Exhibit 1(c)


                            KIMCO REALTY CORPORATION
                           Series C Medium-Term Notes
                   Due Nine Months or More From Date of Issue

                  First Amendment to the Distribution Agreement

                                  July 28, 2003


         Reference is hereby made to the Distribution Agreement, dated
September 26, 2001 (the "Distribution Agreement"), among Kimco Realty
Corporation, a Maryland corporation (the "Corporation") and Merrill Lynch & Co.,
Merrill Lynch, Pierce, Fenner & Smith Incorporated, Banc of America Securities
LLC, Banc One Capital Markets, Inc., Credit Suisse First Boston LLC, Goldman,
Sachs & Co., J.P. Morgan Securities Inc. and Morgan Stanley & Co. Incorporated
(the "Original Agents"), a copy of which is attached hereto as Exhibit A,
relating to the issuance and sale by the Corporation of its Series C Medium-Term
Notes with maturities of nine months or more from the date of issue (the
"Notes"). Capitalized terms used but not defined herein shall have the meanings
ascribed to them in the Distribution Agreement.

         The Corporation hereby appoints each of BNY Capital Markets, Inc., UBS
Securities LLC and Wachovia Capital Markets, LLC as an "Agent" of the
Corporation (each, an "Additional Agent") as such term is defined in the first
paragraph of the Distribution Agreement. In connection with such appointment,
each Additional Agent is hereby vested with all of the rights, and made subject
to all of the duties, of an Agent pursuant to the terms and conditions of the
Distribution Agreement, the terms and conditions of which are hereby
incorporated by reference as fully as if set forth herein, to the same extent as
if each Additional Agent were a named Agent thereunder, including, without
limitation, the benefit of the representations and warranties, agreements and
indemnities (including contribution) by the Company in favor of the Agents set
forth in the Distribution Agreement.

         Each of the Original Agents hereby consents to the appointment of each
of the Additional Agents as an Agent of the Corporation under the Distribution
Agreement and to the sale of Notes by the Corporation to or through each of the
Additional Agents. Each of the Original Agents hereby waives its rights under
Section 1(a) of the Distribution Agreement solely for the limited purpose of the
Corporation's appointment of the Additional Agents as Agents under the
Distribution Agreement.

         The Additional Agents are authorized to rely on any statements of the
officers of the Corporation made in any certificate furnished to the Original
Agents pursuant to the provisions of the Distribution Agreement.

         This Amendment and all of the rights and obligations of the parties
shall be governed by and construed in accordance with the laws of the State of
New York applicable to agreements made and to be performed wholly within such
State.

         This Amendment may be executed by any one or more of the parties hereto
in any number of counterparts, each of which shall be deemed to be an original,
but all such counterparts shall together constitute one and the same instrument.

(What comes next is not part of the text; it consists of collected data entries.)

(** The checks of [Validate] on the normalised delivery after those of its
    identity, in their order. *)
Definition notificationDeliveryChecks (d : NotificationDelivery) : list (bool * string) :=
  let terminal := NotificationDelivery_IsTerminal d in
  let category := nd_FailureCategory d in
  let status := nd_Status d in
  let claim_kept := is_set (nd_ClaimedBy d) || is_set (nd_ClaimedAt d) || is_set (nd_ClaimExpiresAt d) in
  [ (nd_Attempts d <? 0, "notification delivery attempts cannot be negative");
    (nd_MaxAttempts d <=? 0, "notification delivery max attempts must be positive");
    (nd_MaxAttempts d <? nd_Attempts d, "notification delivery attempts cannot exceed max attempts");
    (negb (NotificationDeliveryStatus_IsValid status),
     "unsupported notification delivery status " +:+ Quote status);
    (set_and_invalid NotificationDeliveryFailureCategory_IsValid category,
     "unsupported notification delivery failure category " +:+ Quote (default "" category));
    (is_set (nd_SentAt d) && (status != NotificationDeliveryStatusSent),
     "notification delivery sent_at requires sent status");
    ((status == NotificationDeliveryStatusSent) && negb (is_set (nd_SentAt d)),
     "sent notification delivery requires sent_at");
    (terminal && is_set (nd_ClaimedBy d),
     "terminal notification delivery cannot retain an active claim owner");
    (terminal && is_set (nd_ClaimedAt d), "terminal notification delivery cannot retain claimed_at");
    (terminal && is_set (nd_ClaimExpiresAt d),
     "terminal notification delivery cannot retain claim_expires_at");
    (terminal && is_set (nd_NextAttemptAt d),
     "terminal notification delivery cannot retain next_attempt_at");
    ((status == NotificationDeliveryStatusPending) && is_set (nd_NextAttemptAt d),
     "pending notification delivery cannot retain next_attempt_at");
    ((status == NotificationDeliveryStatusPending) && claim_kept,
     "pending notification delivery cannot retain active claim metadata");
    ((status == NotificationDeliveryStatusRetryWaiting) && (nd_MaxAttempts d <=? nd_Attempts d),
     "retry-waiting notification delivery requires attempts below max attempts");
    ((status == NotificationDeliveryStatusRetryWaiting) && negb (is_set (nd_NextAttemptAt d)),
     "retry-waiting notification delivery requires next_attempt_at");
    ((status == NotificationDeliveryStatusRetryWaiting) && claim_kept,
     "retry-waiting notification delivery cannot retain active claim metadata");
    ((status == NotificationDeliveryStatusRetryWaiting)
     && differs category NotificationDeliveryFailureCategoryRetryable,
     "retry-waiting notification delivery requires retryable failure category");
    ((status == NotificationDeliveryStatusSending) && (nd_Attempts d <? 1),
     "sending notification delivery requires at least one attempt");
    ((status == NotificationDeliveryStatusSending)
     && (negb (is_set (nd_ClaimedBy d)) || negb (is_set (nd_ClaimedAt d))
         || negb (is_set (nd_ClaimExpiresAt d))),
     "sending notification delivery requires claim owner and expiry");
    ((status == NotificationDeliveryStatusSending)
     && negb (match nd_ClaimExpiresAt d, nd_ClaimedAt d with
              | Some expires, Some claimed => After expires claimed
              | _, _ => false
              end),
     "notification delivery claim expiry must be after claim acquisition");
    ((status == NotificationDeliveryStatusSending) && is_set (nd_NextAttemptAt d),
     "sending notification delivery cannot retain next_attempt_at");
    ((status == NotificationDeliveryStatusFailedPermanent)
     && differs category NotificationDeliveryFailureCategoryPermanent,
     "permanently failed notification delivery requires permanent failure category");
    ((status == NotificationDeliveryStatusFailedExhausted)
     && negb (nd_Attempts d =? nd_MaxAttempts d),
     "exhausted notification delivery requires attempts to equal max attempts");
    ((status == NotificationDeliveryStatusFailedExhausted)
     && differs category NotificationDeliveryFailureCategoryRetryable,
     "exhausted notification delivery requires retryable failure category");
    ((status == NotificationDeliveryStatusSent) && (nd_Attempts d <? 1),
     "sent notification delivery requires at least one attempt") ].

         IN WITNESS WHEREOF, the parties have executed this Agreement as of the
date first written above.



                                            KIMCO REALTY CORPORATION



                                            By:      /s/ Glenn G. Cohen
                                                 ------------------------------
                                                    Authorized Signatory


BNY CAPITAL MARKETS, INC.



By:      /s/ Daniel Klinger
   ------------------------------
        Authorized Signatory


UBS SECURITIES LLC


By:      /s/ David Reynolds
   ------------------------------
        Authorized Signatory


By:      /s/ John Brady
   ------------------------------
        Authorized Signatory


WACHOVIA CAPITAL MARKETS, LLC


By:      /s/ William Ingram
   ------------------------------
        Authorized Signatory



CONFIRMED AND ACCEPTED,
as of the date first above written:

MERRILL LYNCH, PIERCE, FENNER & SMITH
            INCORPORATED


By:      /s/ Diane Kenna
   ------------------------------
        (Authorized Signatory)


BANC OF AMERICA SECURITIES LLC



By:      /s/ Peter J. Carbone
   ------------------------------
        (Authorized Signatory)


BANC ONE CAPITAL MARKETS, INC.



By:      /s/ Robert Nordlinger
   ------------------------------
        (Authorized Signatory)


CREDIT SUISSE FIRST BOSTON LLC



By:      /s/ Julie Keogh
   ------------------------------
        (Authorized Signatory)


GOLDMAN, SACHS & CO.



By:      /s/ Goldman, Sachs & Co.
   ------------------------------
        (Authorized Signatory)


J.P. MORGAN SECURITIES INC.



By:      /s/ Carl J. Mehldau Jr.
   ------------------------------
        (Authorized Signatory)


MORGAN STANLEY & CO. INCORPORATED



By:      /s/ Michael Fusco
   ------------------------------
        (Authorized Signatory)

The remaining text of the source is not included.